On the fingers of jeweler Kristine Dee are diamonds and a pearl. There’s hardly any band in sight—it turns out they’re fastened to two half-bands behind her fingers. “They follow the curves of the fingers so they feel snug when worn,” she explains.
Dee’s upcoming trunk show, “Riveted,” explores jewelry findings, or components that serve a mechanical purpose of linking, joining or attaching the gems.
The theme may seem technical because it revolves around a not-so-obvious functional element. For Dee, it’s a way of challenging herself with new techniques and designs.
The 50-piece collection will either highlight or obscure these connectors such as rivets, bands and hinges.
One of Dee’s interesting designs is an earring with three bands of diamonds and tsavorites that look like they’re falling off the ear. “They seem disconnected but are linked behind the ear by a post,” she points out.
She attributes the theme to her background. After finishing postgraduate studies in industrial design and courses in jewelry making at Pratt Institute in New York, she started making furniture in Manila.
“The joinery is important in connecting a leg to the table top. Each piece serves a purpose,” she says.
Likewise, jewelry connectors are important in creating structure and design.
Since her clients look for dainty and feminine styles, Dee makes the jewelry connectors softer and refined.
Among her signature gemstones are spinels and tsavorites. “They are durable and come in vibrant colors,” she says. “The spinels are often mistaken for rubies and sapphires. When cut expertly, they reflect and refract light.”
She also favors tsavorite for its uncommon and brilliant green luster.
Dee’s colorful and feminine styles have evolved since she launched her jewelry 15 years ago.
Through the years, she has adapted her styles to accommodate clients who want softer lines and colorful gemstones.
These women prefer customized jewelry, or want their heirloom pieces redesigned.
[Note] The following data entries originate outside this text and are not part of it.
(** * Sales analytics and forecast: the aggregation-and-forecast pipeline

    A shallow embedding of [app.py]: the column check [validate_data], the
    summary and the grouped sums of the [/dashboard] route, the interchange
    form that carries the table to the [/forecast] route, and that route's
    daily series, thirty-day extrapolation and chart colours.

    Conventions of the embedding.
    - A floating-point number is an IEEE 754 binary64 value: a rational
      that is representable, an infinity or NaN.  Every operation rounds
      to nearest, ties to even ([rnd]); the sign of zero is not kept.
    - A column all of whose entries are whole numbers within the 64-bit
      range is an integer column, as [read_excel] and [read_json] make it:
      its sums are taken in 64-bit integers and wrap around.  Any other
      column of numbers and blanks is a binary64 column.
    - An instant is an integer count of nanoseconds since the epoch, the
      resolution of the table library's timestamps, at most
      [TIMESTAMP_MAX].
    - The line that [LinearRegression] fits comes out of a linear-algebra
      library whose rounding the source does not determine: the solver is
      a parameter of the forecast route.
    - A raised Python exception is the left summand of [Result].
    - Reading the upload, the HTTP layer, the image and the layout of the
      report are outside the embedding; of the report only the step that
      can raise is kept. *)

From Stdlib Require Import ZArith QArith Qcanon String Ascii List Lia Sorted.
From Stdlib Require PrimFloat FloatOps SpecFloat.
From stdpp Require Import base list sorting gmap strings.

Open Scope Z_scope.

(** ** Exceptions and results *)

Inductive exn : Type :=
| KeyError (key : string)
    (** [df[key]] or [groupby(key)] on a column that is not there *)
| MissingColumns (missing : gset string)
    (** [ValueError(f"Missing columns: {missing}")] of [validate_data] *)
| ValueError
    (** any other [ValueError]: a failed [float()]/[int()] of text, the
        [int()] of NaN, an empty or non-finite training set *)
| TypeError
    (** unsupported operand types, a sum over timestamps *)
| IndexError
    (** [iloc[-1]] on an empty series *)
| OverflowError
    (** [int()] of an infinity *)
| OutOfBoundsDatetime.
    (** an instant past [Timestamp.max] *)

(** The Python class an exception is an instance of. *)
Definition exn_class (e : exn) : string :=
  match e with
  | KeyError _ => "KeyError"
  | MissingColumns _ => "ValueError"
  | ValueError => "ValueError"
  | TypeError => "TypeError"
  | IndexError => "IndexError"
  | OverflowError => "OverflowError"
  | OutOfBoundsDatetime => "OutOfBoundsDatetime"
  end.
Lemma source_points_rows_from {A : Type} (tc : A -> Z) (kc : A -> K)
    (rows : list A) (s : nat) (acc : list (Point K A)) :
  Forall (fun x => p_subsort x < s) acc ->
  map (@row_of_point K A)
    (fold_left (fun acc r => engine.insert_point r acc)
       (map (fun ia => mkPoint (tc (snd ia)) (fst ia) (kc (snd ia)) (snd ia))
            (combine (seq s (List.length rows)) rows))
       acc)
  = fold_left (fun acc r => kt.insert_row r acc)
      (map (fun a => mkRow (tc a) (kc a) a) rows)
      (map (@row_of_point K A) acc).
Proof.
  revert s acc. induction rows as [|a rows IH]; intros s acc Hacc; simpl;
    [reflexivity|].
  rewrite IH.
  - f_equal. apply insert_point_row.
    eapply Forall_impl; [|exact Hacc]. simpl. intros x Hx. lia.
  - apply Forall_forall. intros x Hx. apply insert_point_In in Hx.
    destruct Hx as [->|Hx]; [simpl; lia|].
    rewrite Forall_forall in Hacc. specialize (Hacc x Hx). lia.
Qed.

Lemma source_points_rows {A : Type} (tc : A -> Z) (kc : A -> K) (rows : list A) :
  map (@row_of_point K A) (engine.source tc kc rows) = kt.source tc kc rows.
Proof.
  unfold engine.source, kt.source, engine.merge, kt.merge.
  now rewrite source_points_rows_from.
Qed.

End PointRows.

Lemma message_points_rows (file : list Message) :
  map (@row_of_point Key Message) (message_points file) = messages file.
Proof.
  unfold message_points, messages, Parquet, engine.with_key, kt.with_key.
  rewrite <- source_points_rows, !map_map. reflexivity.
Qed.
“I examine their faces to make sure that the earrings suit their shapes,” Dee says. “When making bracelets or cuffs, I also look at the shape and length of the arm and the shape of the wrist. I get to know their lifestyle and preferences.”
The current jewelry trend is minimalist or barely there gold bangles and rings. “There was a time when people liked rose gold,” she says. “Now it’s delicate chains, bangles and extra fine rings. You can stack them up or wear a fine band on each finger.” —CONTRIBUTED
“Riveted” will be held Oct. 19, 1-7 p.m., at Chef Jessie, Rockwell Club, Makati City.